* What is expected: Among the entries below, please repeat exactly and only the lines from the line containing "(* ===== verification/GoRuntime.v ===== *)" to the line containing "[select], timers started", both lines included.

═══ Exercise input ═══

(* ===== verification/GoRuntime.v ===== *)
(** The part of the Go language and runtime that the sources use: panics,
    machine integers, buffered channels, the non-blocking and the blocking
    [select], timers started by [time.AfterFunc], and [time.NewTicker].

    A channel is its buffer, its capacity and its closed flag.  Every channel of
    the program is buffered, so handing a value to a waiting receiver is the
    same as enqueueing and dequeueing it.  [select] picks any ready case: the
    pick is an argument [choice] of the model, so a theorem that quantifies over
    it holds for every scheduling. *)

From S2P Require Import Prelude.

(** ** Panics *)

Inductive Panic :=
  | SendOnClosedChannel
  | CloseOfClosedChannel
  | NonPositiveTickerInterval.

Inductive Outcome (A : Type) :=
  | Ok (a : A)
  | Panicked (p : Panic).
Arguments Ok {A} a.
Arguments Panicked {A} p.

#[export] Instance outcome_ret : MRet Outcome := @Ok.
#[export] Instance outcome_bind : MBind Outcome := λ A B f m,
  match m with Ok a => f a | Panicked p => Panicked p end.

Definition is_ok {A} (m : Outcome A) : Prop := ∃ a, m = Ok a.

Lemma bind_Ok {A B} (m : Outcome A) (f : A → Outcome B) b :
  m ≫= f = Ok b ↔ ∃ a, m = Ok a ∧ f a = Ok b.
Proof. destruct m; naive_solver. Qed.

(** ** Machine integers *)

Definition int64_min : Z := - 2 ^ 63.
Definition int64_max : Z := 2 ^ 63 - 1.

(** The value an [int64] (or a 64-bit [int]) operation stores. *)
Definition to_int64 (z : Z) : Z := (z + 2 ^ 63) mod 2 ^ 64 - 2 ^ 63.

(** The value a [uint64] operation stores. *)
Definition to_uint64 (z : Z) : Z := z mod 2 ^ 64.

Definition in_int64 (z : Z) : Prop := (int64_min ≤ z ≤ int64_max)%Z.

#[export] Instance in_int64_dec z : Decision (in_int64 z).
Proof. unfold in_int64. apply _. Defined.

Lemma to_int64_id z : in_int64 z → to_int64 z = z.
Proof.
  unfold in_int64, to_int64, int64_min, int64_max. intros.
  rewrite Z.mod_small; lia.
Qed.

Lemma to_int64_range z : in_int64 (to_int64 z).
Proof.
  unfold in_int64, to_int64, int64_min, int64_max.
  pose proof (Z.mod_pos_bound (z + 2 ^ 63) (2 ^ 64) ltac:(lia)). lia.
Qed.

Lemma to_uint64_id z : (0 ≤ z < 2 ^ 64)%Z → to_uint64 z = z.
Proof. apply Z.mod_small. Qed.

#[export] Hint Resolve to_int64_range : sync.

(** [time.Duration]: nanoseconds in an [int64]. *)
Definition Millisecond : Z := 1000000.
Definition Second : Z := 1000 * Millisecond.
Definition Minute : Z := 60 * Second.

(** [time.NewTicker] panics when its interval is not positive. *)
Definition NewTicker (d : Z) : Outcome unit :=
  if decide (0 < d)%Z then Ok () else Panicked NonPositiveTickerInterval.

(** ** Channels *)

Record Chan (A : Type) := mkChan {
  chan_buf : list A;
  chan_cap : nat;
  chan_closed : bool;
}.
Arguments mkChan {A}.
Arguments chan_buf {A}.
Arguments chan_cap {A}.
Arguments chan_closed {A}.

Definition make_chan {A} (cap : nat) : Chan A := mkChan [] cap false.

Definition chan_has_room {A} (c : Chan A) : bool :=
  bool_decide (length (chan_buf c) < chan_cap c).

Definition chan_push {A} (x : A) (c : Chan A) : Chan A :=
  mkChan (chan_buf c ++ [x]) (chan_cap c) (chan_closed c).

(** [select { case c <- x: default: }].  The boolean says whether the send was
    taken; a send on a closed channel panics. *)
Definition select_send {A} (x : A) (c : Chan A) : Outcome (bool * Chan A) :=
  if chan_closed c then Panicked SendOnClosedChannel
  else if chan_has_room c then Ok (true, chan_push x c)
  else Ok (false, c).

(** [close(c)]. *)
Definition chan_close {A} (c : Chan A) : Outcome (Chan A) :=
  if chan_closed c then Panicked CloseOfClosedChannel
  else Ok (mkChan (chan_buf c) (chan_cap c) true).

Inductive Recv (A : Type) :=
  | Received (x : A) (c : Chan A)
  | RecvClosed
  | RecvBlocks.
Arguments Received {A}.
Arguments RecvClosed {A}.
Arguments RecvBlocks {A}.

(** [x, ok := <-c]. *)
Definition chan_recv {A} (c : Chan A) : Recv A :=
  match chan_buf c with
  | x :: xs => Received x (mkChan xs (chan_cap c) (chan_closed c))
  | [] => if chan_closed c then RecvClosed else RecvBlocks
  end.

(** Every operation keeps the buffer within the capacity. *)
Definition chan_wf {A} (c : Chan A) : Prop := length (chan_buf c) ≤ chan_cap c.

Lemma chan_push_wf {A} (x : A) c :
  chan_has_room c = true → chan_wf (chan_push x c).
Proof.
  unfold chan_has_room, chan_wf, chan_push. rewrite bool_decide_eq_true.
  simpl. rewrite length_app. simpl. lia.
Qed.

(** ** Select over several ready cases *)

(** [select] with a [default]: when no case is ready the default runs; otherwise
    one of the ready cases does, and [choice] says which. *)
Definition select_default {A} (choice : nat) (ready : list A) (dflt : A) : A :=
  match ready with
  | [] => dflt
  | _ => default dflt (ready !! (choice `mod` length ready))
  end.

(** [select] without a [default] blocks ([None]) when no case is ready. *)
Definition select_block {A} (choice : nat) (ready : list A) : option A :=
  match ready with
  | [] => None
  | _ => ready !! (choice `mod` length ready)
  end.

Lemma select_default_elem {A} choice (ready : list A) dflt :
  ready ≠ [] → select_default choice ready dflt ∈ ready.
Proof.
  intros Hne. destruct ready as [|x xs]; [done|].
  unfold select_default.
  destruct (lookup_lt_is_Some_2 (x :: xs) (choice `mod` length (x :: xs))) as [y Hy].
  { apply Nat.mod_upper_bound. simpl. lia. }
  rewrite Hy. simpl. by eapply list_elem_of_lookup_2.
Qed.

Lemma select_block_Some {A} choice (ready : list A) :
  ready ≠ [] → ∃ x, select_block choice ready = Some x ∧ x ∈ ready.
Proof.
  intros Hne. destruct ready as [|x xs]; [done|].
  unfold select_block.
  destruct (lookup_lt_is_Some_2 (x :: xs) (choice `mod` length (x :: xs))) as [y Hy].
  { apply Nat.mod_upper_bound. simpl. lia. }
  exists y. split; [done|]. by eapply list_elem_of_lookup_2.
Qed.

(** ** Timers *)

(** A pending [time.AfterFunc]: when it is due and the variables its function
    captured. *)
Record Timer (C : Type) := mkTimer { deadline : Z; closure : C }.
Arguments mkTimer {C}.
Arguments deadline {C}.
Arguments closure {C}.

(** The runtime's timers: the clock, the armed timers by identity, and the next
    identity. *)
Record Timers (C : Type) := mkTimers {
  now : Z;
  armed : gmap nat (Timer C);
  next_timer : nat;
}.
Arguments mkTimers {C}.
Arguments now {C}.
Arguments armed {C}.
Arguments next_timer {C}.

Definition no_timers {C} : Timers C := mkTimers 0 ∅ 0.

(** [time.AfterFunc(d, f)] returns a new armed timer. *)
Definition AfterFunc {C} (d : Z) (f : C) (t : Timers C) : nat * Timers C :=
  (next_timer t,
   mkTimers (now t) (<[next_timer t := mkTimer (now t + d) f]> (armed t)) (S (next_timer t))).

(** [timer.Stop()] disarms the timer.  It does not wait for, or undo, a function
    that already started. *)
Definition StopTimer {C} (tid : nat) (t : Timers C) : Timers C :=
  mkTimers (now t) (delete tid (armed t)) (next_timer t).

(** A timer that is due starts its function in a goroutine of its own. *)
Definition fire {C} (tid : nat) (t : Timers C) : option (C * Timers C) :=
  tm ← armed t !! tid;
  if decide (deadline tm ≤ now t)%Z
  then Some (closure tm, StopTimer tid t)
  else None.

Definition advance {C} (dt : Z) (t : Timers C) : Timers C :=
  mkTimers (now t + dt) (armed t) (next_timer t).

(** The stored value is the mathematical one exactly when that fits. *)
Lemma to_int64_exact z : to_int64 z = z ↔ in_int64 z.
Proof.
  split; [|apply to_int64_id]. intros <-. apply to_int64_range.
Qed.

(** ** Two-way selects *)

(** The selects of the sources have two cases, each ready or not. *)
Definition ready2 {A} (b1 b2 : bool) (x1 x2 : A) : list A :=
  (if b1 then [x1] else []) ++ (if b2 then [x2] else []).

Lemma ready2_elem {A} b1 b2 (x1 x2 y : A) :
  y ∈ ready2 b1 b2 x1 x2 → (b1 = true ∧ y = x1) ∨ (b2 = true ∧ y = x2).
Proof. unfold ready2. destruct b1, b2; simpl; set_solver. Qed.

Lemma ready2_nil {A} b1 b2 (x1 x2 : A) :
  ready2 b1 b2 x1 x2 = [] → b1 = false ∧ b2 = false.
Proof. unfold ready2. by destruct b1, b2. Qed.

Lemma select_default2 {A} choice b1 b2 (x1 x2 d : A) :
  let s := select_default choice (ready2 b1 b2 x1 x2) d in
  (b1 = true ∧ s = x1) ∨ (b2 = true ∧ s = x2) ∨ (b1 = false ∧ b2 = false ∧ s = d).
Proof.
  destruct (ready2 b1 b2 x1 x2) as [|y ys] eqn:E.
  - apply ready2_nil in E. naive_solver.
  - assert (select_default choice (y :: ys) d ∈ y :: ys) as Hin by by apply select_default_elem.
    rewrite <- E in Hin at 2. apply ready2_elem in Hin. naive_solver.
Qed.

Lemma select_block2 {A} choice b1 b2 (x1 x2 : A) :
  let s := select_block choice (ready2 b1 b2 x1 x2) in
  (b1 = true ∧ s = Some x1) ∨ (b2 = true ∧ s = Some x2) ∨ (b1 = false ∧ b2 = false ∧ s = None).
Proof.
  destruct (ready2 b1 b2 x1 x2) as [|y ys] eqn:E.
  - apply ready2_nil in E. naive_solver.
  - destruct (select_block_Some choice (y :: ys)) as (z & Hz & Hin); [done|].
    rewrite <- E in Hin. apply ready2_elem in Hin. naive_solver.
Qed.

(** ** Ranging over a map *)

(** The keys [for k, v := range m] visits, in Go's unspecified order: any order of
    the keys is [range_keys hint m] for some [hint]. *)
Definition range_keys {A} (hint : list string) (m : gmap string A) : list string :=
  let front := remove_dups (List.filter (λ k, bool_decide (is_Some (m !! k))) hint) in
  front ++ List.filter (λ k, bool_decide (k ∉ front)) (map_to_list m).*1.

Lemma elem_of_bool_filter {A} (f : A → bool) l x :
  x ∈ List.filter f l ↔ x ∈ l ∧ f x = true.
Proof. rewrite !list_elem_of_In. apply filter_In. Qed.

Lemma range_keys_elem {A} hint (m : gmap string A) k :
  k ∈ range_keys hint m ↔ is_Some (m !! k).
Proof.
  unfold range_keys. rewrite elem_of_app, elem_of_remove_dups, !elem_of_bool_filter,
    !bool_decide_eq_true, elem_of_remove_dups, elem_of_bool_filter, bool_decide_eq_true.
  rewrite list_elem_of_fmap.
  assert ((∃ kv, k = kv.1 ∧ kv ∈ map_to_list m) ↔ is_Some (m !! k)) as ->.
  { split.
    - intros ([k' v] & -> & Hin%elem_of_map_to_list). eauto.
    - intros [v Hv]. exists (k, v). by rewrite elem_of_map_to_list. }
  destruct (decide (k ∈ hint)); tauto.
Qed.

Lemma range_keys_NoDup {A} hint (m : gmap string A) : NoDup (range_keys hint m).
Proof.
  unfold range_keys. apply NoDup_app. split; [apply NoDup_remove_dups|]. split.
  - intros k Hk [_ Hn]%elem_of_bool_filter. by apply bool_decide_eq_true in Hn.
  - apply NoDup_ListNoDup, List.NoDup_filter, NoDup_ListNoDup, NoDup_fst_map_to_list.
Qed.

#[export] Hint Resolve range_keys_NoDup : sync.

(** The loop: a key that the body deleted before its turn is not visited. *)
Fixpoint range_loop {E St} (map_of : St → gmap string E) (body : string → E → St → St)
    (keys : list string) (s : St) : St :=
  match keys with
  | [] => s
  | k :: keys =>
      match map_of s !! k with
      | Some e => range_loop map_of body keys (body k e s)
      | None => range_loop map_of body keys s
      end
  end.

═══
═══ Exercise input ═══

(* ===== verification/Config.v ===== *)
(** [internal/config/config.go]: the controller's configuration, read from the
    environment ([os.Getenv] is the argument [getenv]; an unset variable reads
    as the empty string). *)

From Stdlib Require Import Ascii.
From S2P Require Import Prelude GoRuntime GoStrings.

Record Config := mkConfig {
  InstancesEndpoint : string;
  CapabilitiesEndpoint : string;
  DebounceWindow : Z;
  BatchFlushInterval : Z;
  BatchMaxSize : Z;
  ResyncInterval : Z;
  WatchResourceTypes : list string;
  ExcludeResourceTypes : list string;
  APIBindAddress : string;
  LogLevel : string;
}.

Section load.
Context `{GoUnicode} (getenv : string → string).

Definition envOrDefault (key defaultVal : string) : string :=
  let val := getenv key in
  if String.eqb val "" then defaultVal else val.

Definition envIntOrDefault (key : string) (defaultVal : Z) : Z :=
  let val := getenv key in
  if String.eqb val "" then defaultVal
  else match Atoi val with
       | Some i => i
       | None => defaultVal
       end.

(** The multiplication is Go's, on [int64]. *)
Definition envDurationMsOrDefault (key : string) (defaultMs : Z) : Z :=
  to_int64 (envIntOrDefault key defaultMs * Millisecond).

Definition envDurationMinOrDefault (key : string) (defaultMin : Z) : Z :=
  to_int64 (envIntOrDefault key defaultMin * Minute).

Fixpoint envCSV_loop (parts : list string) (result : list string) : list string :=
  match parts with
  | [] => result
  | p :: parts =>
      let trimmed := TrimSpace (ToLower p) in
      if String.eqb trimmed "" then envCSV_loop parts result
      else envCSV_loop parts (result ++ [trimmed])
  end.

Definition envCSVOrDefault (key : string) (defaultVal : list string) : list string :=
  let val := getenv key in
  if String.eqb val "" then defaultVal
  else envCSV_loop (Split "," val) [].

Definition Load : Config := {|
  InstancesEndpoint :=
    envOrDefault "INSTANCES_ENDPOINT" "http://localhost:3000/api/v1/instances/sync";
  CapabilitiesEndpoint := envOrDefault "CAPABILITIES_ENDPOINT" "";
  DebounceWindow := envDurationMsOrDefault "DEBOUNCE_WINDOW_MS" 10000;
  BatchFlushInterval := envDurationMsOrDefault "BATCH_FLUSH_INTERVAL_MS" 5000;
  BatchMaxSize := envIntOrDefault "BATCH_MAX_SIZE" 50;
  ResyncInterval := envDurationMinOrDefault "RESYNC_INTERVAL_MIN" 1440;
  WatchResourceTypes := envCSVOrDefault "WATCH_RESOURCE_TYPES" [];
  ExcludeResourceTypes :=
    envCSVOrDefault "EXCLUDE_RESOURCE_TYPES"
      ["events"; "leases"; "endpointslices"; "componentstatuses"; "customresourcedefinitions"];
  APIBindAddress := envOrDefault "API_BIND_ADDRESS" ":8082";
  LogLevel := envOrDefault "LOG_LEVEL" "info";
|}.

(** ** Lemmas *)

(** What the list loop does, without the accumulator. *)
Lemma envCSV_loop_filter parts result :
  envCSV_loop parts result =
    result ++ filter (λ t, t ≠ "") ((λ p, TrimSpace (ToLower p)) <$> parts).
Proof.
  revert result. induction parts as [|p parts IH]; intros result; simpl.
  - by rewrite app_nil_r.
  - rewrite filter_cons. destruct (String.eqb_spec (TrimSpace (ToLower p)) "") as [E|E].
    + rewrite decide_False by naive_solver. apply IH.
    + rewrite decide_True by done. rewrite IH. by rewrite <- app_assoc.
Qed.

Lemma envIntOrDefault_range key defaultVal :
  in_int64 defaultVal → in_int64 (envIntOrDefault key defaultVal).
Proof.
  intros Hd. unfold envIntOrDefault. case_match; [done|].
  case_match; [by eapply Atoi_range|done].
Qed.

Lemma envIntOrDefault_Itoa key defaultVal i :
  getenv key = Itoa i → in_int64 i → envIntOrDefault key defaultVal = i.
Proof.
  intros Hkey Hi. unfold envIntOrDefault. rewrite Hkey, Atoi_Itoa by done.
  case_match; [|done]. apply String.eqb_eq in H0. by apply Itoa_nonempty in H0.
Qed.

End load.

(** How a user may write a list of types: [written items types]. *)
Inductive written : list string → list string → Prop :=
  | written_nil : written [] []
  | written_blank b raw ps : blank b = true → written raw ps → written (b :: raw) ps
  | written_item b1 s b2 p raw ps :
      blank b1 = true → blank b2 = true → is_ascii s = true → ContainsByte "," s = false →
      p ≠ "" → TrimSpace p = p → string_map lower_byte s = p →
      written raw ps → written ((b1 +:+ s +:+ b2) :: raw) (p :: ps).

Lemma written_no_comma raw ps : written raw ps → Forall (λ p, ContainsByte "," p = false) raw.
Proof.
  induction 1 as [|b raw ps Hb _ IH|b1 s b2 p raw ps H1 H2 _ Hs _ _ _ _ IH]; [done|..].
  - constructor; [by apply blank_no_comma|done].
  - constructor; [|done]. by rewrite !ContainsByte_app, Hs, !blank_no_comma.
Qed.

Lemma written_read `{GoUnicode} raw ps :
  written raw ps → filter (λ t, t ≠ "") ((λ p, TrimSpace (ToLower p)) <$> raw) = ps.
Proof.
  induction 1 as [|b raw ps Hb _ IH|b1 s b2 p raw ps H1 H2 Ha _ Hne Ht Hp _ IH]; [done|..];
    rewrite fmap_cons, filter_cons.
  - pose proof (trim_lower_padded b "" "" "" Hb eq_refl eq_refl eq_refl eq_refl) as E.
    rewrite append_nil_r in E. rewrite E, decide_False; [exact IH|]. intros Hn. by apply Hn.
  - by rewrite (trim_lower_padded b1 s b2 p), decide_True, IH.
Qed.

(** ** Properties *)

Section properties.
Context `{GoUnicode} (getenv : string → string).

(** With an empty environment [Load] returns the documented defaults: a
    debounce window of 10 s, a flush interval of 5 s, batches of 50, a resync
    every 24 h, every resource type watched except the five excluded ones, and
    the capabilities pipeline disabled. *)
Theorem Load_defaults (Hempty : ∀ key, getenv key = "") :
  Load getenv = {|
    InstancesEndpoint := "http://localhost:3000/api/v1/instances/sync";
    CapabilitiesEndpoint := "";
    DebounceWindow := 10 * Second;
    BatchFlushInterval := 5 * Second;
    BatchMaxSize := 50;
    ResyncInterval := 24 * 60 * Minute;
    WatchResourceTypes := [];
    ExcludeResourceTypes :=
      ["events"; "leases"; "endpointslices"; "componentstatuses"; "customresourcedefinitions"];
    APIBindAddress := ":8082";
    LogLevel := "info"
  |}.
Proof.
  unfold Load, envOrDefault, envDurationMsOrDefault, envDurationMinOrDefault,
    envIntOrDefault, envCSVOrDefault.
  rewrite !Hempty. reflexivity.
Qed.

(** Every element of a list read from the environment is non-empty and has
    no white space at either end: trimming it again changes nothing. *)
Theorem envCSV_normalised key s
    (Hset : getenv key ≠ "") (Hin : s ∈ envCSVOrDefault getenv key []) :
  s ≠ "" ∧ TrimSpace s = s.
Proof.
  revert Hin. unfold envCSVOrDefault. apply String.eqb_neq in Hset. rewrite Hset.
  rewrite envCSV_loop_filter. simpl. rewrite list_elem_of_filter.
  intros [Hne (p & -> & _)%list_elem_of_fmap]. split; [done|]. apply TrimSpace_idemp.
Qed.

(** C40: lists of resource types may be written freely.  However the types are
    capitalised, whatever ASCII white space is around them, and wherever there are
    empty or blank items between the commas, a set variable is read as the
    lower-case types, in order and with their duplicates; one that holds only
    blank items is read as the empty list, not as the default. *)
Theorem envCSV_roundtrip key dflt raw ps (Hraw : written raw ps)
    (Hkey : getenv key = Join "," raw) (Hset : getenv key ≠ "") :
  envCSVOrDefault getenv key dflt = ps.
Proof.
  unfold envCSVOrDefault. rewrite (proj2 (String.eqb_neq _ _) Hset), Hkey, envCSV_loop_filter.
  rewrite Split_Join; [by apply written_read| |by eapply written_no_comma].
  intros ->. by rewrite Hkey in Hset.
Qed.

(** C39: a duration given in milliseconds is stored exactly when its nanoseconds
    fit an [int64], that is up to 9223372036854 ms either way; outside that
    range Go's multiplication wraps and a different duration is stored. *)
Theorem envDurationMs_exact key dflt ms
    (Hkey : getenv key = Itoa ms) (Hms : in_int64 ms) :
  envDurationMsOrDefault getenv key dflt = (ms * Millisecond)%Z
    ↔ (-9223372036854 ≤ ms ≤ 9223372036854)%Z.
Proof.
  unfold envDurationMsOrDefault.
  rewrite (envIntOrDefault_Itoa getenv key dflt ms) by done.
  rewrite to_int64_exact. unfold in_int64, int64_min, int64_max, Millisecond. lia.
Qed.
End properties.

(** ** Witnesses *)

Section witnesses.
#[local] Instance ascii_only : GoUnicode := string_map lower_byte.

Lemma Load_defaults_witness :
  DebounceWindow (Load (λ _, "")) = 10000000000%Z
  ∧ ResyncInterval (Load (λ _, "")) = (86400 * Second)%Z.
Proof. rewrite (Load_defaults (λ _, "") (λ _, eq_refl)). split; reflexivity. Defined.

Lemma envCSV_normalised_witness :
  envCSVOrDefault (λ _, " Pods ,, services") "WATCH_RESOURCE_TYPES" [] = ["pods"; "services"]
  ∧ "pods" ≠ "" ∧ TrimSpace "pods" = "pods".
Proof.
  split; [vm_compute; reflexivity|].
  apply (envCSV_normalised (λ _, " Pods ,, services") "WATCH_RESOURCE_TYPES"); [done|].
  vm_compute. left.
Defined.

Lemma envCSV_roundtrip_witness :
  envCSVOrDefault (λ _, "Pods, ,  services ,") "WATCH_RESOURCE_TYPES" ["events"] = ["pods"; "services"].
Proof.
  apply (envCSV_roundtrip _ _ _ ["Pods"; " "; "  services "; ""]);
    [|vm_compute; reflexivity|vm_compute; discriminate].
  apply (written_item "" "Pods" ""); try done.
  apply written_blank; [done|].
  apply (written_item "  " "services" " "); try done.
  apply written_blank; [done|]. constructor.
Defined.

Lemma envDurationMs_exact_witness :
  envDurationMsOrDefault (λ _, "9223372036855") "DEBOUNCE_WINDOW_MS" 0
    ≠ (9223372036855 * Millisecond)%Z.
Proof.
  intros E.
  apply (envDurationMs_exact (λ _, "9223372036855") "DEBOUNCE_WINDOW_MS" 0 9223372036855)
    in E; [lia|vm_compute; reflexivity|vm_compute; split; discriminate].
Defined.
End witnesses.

═══

* Your solution:
(* ===== verification/GoRuntime.v ===== *)
(** The part of the Go language and runtime that the sources use: panics,
    machine integers, buffered channels, the non-blocking and the blocking
    [select], timers started by [time.AfterFunc], and [time.NewTicker].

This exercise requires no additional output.